Arizona hosts Arizona State on Wednesday, then has a week to prepare for the Colorado-Utah swing the following Wednesday and Saturday. The Wildcats will conclude the regular season at home vs. Cal and Stanford. Oregon's remaining schedule has Oregon State, Washington State and Washington at home and UCLA and USC on the road.

Colorado (8-5), Utah (8-5), USC (7-5) and Cal (7-5) are all in the picture, but picking against Arizona is tough at this point. Maybe I'm playing into the myth of Arizona's automatic domination of this league by anointing the Wildcats as the favorites again, ignoring their relative struggles this season.

Even in Sunday's win over USC, the Wildcats lost nearly all of a 20-point lead in the second half before righting themselves. But Arizona's talent, with an interesting mix of veterans and youth, is awfully difficult to overcome. Just when the Wildcats appear more vulnerable than ever, they pull together — with help from multiple talent sources.

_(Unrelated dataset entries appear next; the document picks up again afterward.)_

Lemma length_append (a b : string) :
  String.length (a ++ b) = (String.length a + String.length b)%nat.
Proof.
  induction a as [|x a IH]; [ reflexivity | ].
  rewrite append_cons. cbn [String.length]. now rewrite IH.
Qed.

Lemma length_last_digits (k : nat) (n : Z) : String.length (last_digits k n) = k.
Proof.
  revert n. induction k as [|k IH]; intros n; cbn [last_digits]; [ reflexivity | ].
  rewrite length_append, IH. cbn [String.length]. lia.
Qed.

(** With [k] digits of room and enough fuel, [digits_acc] writes the [k]
    digits of a number that has exactly [k] of them. *)
Lemma digits_acc_last_digits (fuel k : nat) (n : Z) (acc : string) :
  (k < fuel)%nat ->
  0 <= n < 10 ^ Z.of_nat (S k) ->
  (k = O \/ 10 ^ Z.of_nat k <= n) ->
  JS.digits_acc fuel n acc = last_digits (S k) n ++ acc.
Proof.
  revert k n acc. induction fuel as [|f IH]; intros k n acc Hk Hn Hlow; [ lia | ].
  cbn [JS.digits_acc last_digits].
  destruct (Z.ltb_spec n 10) as [Hlt|Hge].
  - destruct k as [|k].
    + reflexivity.
    + exfalso. destruct Hlow as [Hlow|Hlow]; [ discriminate | ].
      assert (10 ^ 1 <= 10 ^ Z.of_nat (S k)) by (apply Z.pow_le_mono_r; lia).
      lia.
  - destruct k as [|k].
    + exfalso. change (10 ^ Z.of_nat 1) with 10 in Hn. lia.
    + rewrite (IH k (n / 10)).
      * cbn [last_digits]. now rewrite !append_assoc, append_cons.
      * lia.
      * replace (Z.of_nat (S (S k))) with (Z.succ (Z.of_nat (S k))) in Hn by lia.
        rewrite Z.pow_succ_r in Hn by lia.
        split; [ apply Z.div_pos; lia | apply Z.div_lt_upper_bound; lia ].
      * destruct k as [|k]; [ now left | right ].
        destruct Hlow as [Hlow|Hlow]; [ discriminate | ].
        replace (Z.of_nat (S (S k))) with (Z.succ (Z.of_nat (S k))) in Hlow by lia.
        rewrite Z.pow_succ_r in Hlow by lia.
        apply Z.div_le_lower_bound; lia.
Qed.

(** Every non-negative integer has a number of digits, within the fuel
    [digits] takes. *)
Lemma digit_count (n : Z) :
  0 <= n ->
  exists k : nat,
    (k <= Z.to_nat (Z.log2 n))%nat /\
    n < 10 ^ Z.of_nat (S k) /\
    (k = O \/ 10 ^ Z.of_nat k <= n).
Proof.
  intros Hn. pattern n. apply Z_lt_induction with (x := n); [ | exact Hn ].
  clear n Hn. intros n IH.
  destruct (Z.ltb_spec n 10) as [Hlt|Hge].
  - exists O. repeat split; [ lia | exact Hlt | now left ].
  - destruct (IH (n / 10)) as (k & Hk & Hup & Hlow).
    + split; [ apply Z.div_pos; lia | apply Z.div_lt; lia ].
    + exists (S k). repeat split.
      * assert (Z.log2 (n / 10) < Z.log2 n).
        { assert (0 < n / 10) by (apply Z.div_str_pos; lia).
          apply Z.log2_lt_pow2; [ lia | ].
          assert (n / 10 <= n / 2) by (apply Z.div_le_compat_l; lia).
          assert (n / 2 < 2 ^ Z.log2 n).
          { apply Z.div_lt_upper_bound; [ lia | ].
            rewrite <- Z.pow_succ_r by apply Z.log2_nonneg.
            apply Z.log2_spec. lia. }
          lia. }
        assert (0 <= Z.log2 (n / 10)) by apply Z.log2_nonneg.
        lia.
      * replace (Z.of_nat (S (S k))) with (Z.succ (Z.of_nat (S k))) by lia.
        rewrite Z.pow_succ_r by lia.
        pose proof (Z.div_mod n 10 ltac:(lia)).
        pose proof (Z.mod_pos_bound n 10 ltac:(lia)). lia.
      * right.
        replace (Z.of_nat (S k)) with (Z.succ (Z.of_nat k)) by lia.
        rewrite Z.pow_succ_r by lia.
        pose proof (Z.div_mod n 10 ltac:(lia)).
        pose proof (Z.mod_pos_bound n 10 ltac:(lia)).
        destruct Hlow as [->|Hlow]; [ cbn; lia | lia ].
Qed.

Lemma digits_last_digits (n : Z) :
  0 <= n ->
  exists k : nat,
    JS.digits n = last_digits (S k) n /\
    n < 10 ^ Z.of_nat (S k) /\
    (k = O \/ 10 ^ Z.of_nat k <= n).
Proof.
  intros Hn. destruct (digit_count n Hn) as (k & Hk & Hup & Hlow).
  exists k. split; [ | now split ].
  unfold JS.digits. rewrite (digits_acc_last_digits _ k); try lia.
  apply append_nil_r.
Qed.

Lemma pow10_pos (k : nat) : 0 < 10 ^ Z.of_nat k.
Proof. apply Z.pow_pos_nonneg; lia. Qed.

(** A number with exactly [S k] digits is written with them. *)
Lemma digits_exact (k : nat) (n : Z) :
  0 <= n ->
  (k = O \/ 10 ^ Z.of_nat k <= n) ->
  n < 10 ^ Z.of_nat (S k) ->
  JS.digits n = last_digits (S k) n.
Proof.
  intros Hn Hlow Hup. unfold JS.digits.
  rewrite (digits_acc_last_digits _ k); [ apply append_nil_r | | lia | exact Hlow ].
  destruct Hlow as [->|Hlow]; [ lia | ].
  assert (2 ^ Z.of_nat k <= 10 ^ Z.of_nat k) by (apply Z.pow_le_mono_l; lia).
  assert (0 < n) by (pose proof (pow10_pos k); lia).
  assert (Z.of_nat k <= Z.log2 n) by (apply Z.log2_le_pow2; lia).
  lia.
Qed.

(** Only the last [k] digits of [n] count. *)
Lemma last_digits_mod (k : nat) (n : Z) :
  last_digits k (n mod 10 ^ Z.of_nat k) = last_digits k n.
Proof.
  revert n. induction k as [|k IH]; intros n; [ reflexivity | ].
  cbn [last_digits].
  replace (Z.of_nat (S k)) with (Z.succ (Z.of_nat k)) by lia.
  rewrite Z.pow_succ_r by lia.
  pose proof (pow10_pos k) as Hp.
  rewrite Z.rem_mul_r by lia.
  pose proof (Z.mod_pos_bound n 10 ltac:(lia)) as Hr.
  set (q := (n / 10) mod 10 ^ Z.of_nat k).
  replace ((n mod 10 + 10 * q) / 10) with q
    by (apply Z.div_unique with (n mod 10); lia).
  replace ((n mod 10 + 10 * q) mod 10) with (n mod 10)
    by (apply Z.mod_unique with q; lia).
  subst q. now rewrite IH.
Qed.

Lemma last_digits_split (j i : nat) (n : Z) :
  last_digits (j + i) n = last_digits j (n / 10 ^ Z.of_nat i) ++ last_digits i n.
Proof.
  revert n. induction i as [|i IH]; intros n.
  - rewrite Nat.add_0_r. cbn [last_digits]. change (10 ^ Z.of_nat 0) with 1.
    now rewrite Z.div_1_r, append_nil_r.
  - rewrite Nat.add_succ_r. cbn [last_digits]. rewrite IH, append_assoc.
    replace (Z.of_nat (S i)) with (Z.succ (Z.of_nat i)) by lia.
    rewrite Z.pow_succ_r by lia.
    pose proof (pow10_pos i).
    now rewrite Z.div_div by lia.
Qed.

Lemma substring_all (b : string) : substring 0 (String.length b) b = b.
Proof. induction b as [|c b IH]; cbn; [ reflexivity | now rewrite IH ]. Qed.

Lemma substring_append_r (a b : string) :
  substring (String.length a) (String.length b) (a ++ b) = b.
Proof.
  induction a as [|c a IH]; [ apply substring_all | ].
  rewrite append_cons. exact IH.
Qed.

Lemma slice_last_append (k : nat) (a b : string) :
  String.length b = k -> JS.slice_last k (a ++ b) = b.
Proof.
  intros <-. unfold JS.slice_last. rewrite length_append.
  replace (String.length a + String.length b - String.length b)%nat
    with (String.length a) by lia.
  apply substring_append_r.
Qed.

(** [toString().slice(-6)] of a number of six digits or more: its last six
    digits. *)
Lemma slice_last_6_digits (n : Z) :
  100000 <= n ->
  JS.slice_last 6 (JS.Number_toString n) = last_digits 6 (n mod 1000000).
Proof.
  intros Hn. unfold JS.Number_toString.
  destruct (Z.ltb_spec n 0) as [Hneg|_]; [ lia | ].
  destruct (digits_last_digits n ltac:(lia)) as (k & -> & Hup & Hlow).
  assert (Hk : (5 <= k)%nat).
  { destruct (Nat.le_gt_cases 5 k) as [H|H]; [ exact H | exfalso ].
    assert (10 ^ Z.of_nat (S k) <= 10 ^ 5) by (apply Z.pow_le_mono_r; lia).
    change (10 ^ 5) with 100000 in *. lia. }
  replace (S k) with ((k - 5) + 6)%nat by lia.
  rewrite last_digits_split, slice_last_append by apply length_last_digits.
  symmetry. apply (last_digits_mod 6).
Qed.

(** [toString().padStart(2, '0')] of a number below 100: two digits. *)
Lemma padStart_2_digits (n : Z) :
  0 <= n < 100 ->
  JS.padStart 2 "0" (JS.Number_toString n) = last_digits 2 n.
Proof.
  intros Hn. unfold JS.Number_toString.
  destruct (Z.ltb_spec n 0) as [Hneg|_]; [ lia | ].
  destruct (Z.ltb_spec n 10) as [Hlt|Hge].
  - rewrite (digits_exact 0) by (try (now left); change (10 ^ Z.of_nat 1) with 10; lia).
    cbn [last_digits]. rewrite (Z.div_small n 10) by lia.
    reflexivity.
  - rewrite (digits_exact 1)
      by (try lia; try (right; change (10 ^ Z.of_nat 1) with 10; lia);
          change (10 ^ Z.of_nat 2) with 100; lia).
    unfold JS.padStart. now rewrite length_last_digits.
Qed.

(** [toString()] of a four-digit number. *)
Lemma toString_4_digits (n : Z) :
  1000 <= n <= 9999 -> JS.Number_toString n = last_digits 4 n.
Proof.
  intros Hn. unfold JS.Number_toString.
  destruct (Z.ltb_spec n 0) as [Hneg|_]; [ lia | ].
  apply (digits_exact 3); [ lia | right | ].
  - change (10 ^ Z.of_nat 3) with 1000. lia.
  - change (10 ^ Z.of_nat 4) with 10000. lia.
Qed.

(** C8: under a clock in a four-digit year and at least 100 seconds past the
    epoch, the booking id of a successful submission is [HT-], the four
    digits of the year, the month and the day on two digits each, a hyphen,
    and the last six decimal digits of the time stamp: 18 characters. *)
Theorem bookingId_has_format (host : Host) (p : Page) (d : TicketData) :
  submitted host p d ->
  1000 <= getFullYear (now host) <= 9999 ->
  0 <= getMonth (now host) <= 11 ->
  1 <= getDate (now host) <= 31 ->
  100000 <= getTime (now host) ->
  bookingId d
  = bookingId_format (getFullYear (now host)) (getMonth (now host) + 1)
      (getDate (now host)) (getTime (now host)) /\
  String.length (bookingId d) = 18%nat.
Proof.
  intros H Hy Hm Hd Ht.
  destruct (submitted_inv host p d H) as (_ & _ & _ & dep & arr & _ & _ & ->).
  cbn [ticketData bookingId]. unfold new_bookingId, bookingId_format.
  rewrite (toString_4_digits _ Hy).
  rewrite (padStart_2_digits (getMonth (now host) + 1)) by lia.
  rewrite (padStart_2_digits (getDate (now host))) by lia.
  rewrite (slice_last_6_digits _ Ht).
  split; [ reflexivity | ].
  rewrite !length_append, !length_last_digits. reflexivity.
Qed.

Lemma bookingId_has_format_witness :
  submitted sample_host (fresh_page flight_form) flight_ticket /\
  bookingId flight_ticket = "HT-20250315-845678".
Proof.
  split; [ exact flight_form_submitted | ].
  destruct (bookingId_has_format sample_host (fresh_page flight_form) flight_ticket
              flight_form_submitted) as [E _];
    [ cbn; lia | cbn; lia | cbn; lia | cbn; lia | ].
  rewrite E. reflexivity.
Defined.

(* ===================================================================== *)
(** * The JSON round trip *)
(* ===================================================================== *)

(** ** Strings *)

(** Reading the escape of a character gives the character back. *)
Lemma parse_chars_escape_char (c : ascii) (tail : string) :
  JSON.parse_chars (JSON.escape_char c ++ tail)
  = JSON.prepend c (JSON.parse_chars tail).
Proof.
  destruct c as [[] [] [] [] [] [] [] []]; reflexivity.
Qed.

Lemma parse_chars_escape (s rest : string) :
  JSON.parse_chars (JSON.escape s ++ String JSON.dquote rest) = Some (s, rest).
Proof.
  induction s as [|c s IH]; [ reflexivity | ].
  cbn [JSON.escape]. now rewrite append_assoc, parse_chars_escape_char, IH.
Qed.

Imagine where the Wildcats would be without forward Ryan Anderson, who transferred from Boston College and redshirted last year, just so he could play one season for Arizona. Coach Sean Miller, in his seventh season, labels Anderson his program's most consistent player, other than Derrick Williams as a sophomore in 2010-11. Anderson is averaging 16.2 points and 10.4 rebounds in Pac-12 play, shooting 60.2 percent from the field.

The Wildcats also got vital production from forward Mark Tollefsen, a graduate transfer from San Francisco, when Trier missed seven games with a broken hand. In conference games, Arizona is No. 1 in rebounding margin, 3-point shooting and overall shooting, with senior guard Gabe York scoring 16.5 points.

York is well-remembered in Utah for grabbing his own free-throw rebound and making a go-ahead layup in the last two minutes of the Wildcats' 63-57 victory last February in the packed Huntsman Center, basically clinching the Pac-12 championship.

Next week's rematch — the only Utah-Arizona meeting this season — has the potential for another epic setting. The Wildcats have played their way back into prime position. The Utes' challenge is to stay there, as they try to survive the trip to UCLA and USC before getting their shot at the defending champs.